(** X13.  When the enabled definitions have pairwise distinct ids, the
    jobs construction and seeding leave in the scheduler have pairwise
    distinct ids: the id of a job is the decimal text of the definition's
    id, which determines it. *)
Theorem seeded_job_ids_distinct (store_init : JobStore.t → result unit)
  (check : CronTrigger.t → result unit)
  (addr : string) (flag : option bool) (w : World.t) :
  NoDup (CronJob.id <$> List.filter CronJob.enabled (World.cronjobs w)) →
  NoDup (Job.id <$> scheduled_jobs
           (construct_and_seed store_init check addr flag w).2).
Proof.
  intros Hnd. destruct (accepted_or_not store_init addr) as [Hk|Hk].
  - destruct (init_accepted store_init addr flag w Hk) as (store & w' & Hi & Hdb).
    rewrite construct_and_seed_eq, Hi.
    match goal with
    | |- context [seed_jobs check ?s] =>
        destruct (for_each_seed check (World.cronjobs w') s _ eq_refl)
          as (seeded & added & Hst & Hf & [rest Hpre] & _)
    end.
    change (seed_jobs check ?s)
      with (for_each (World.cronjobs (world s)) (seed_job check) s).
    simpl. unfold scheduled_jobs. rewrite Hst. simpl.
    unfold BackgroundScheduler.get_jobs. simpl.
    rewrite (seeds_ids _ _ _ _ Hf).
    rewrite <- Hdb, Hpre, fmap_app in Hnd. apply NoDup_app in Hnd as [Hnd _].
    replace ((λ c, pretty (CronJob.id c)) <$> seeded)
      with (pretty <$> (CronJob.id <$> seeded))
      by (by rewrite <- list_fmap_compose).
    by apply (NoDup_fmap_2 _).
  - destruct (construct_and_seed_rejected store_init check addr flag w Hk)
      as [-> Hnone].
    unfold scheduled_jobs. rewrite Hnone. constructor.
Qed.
□ □ □ □ □ □ □
* **WORK ORDER**:
After locating the line holding "Theorem seeded_job_ids_distinct (store_init" above, output exactly that line and every line after it through the line holding "simpl. unfold scheduled_jobs.". Include nothing else.

* **EXERCISE RESPONSE**:
Theorem seeded_job_ids_distinct (store_init : JobStore.t → result unit)
  (check : CronTrigger.t → result unit)
  (addr : string) (flag : option bool) (w : World.t) :
  NoDup (CronJob.id <$> List.filter CronJob.enabled (World.cronjobs w)) →
  NoDup (Job.id <$> scheduled_jobs
           (construct_and_seed store_init check addr flag w).2).
Proof.
  intros Hnd. destruct (accepted_or_not store_init addr) as [Hk|Hk].
  - destruct (init_accepted store_init addr flag w Hk) as (store & w' & Hi & Hdb).
    rewrite construct_and_seed_eq, Hi.
    match goal with
    | |- context [seed_jobs check ?s] =>
        destruct (for_each_seed check (World.cronjobs w') s _ eq_refl)
          as (seeded & added & Hst & Hf & [rest Hpre] & _)
    end.
    change (seed_jobs check ?s)
      with (for_each (World.cronjobs (world s)) (seed_job check) s).
    simpl. unfold scheduled_jobs. rewrite Hst. simpl.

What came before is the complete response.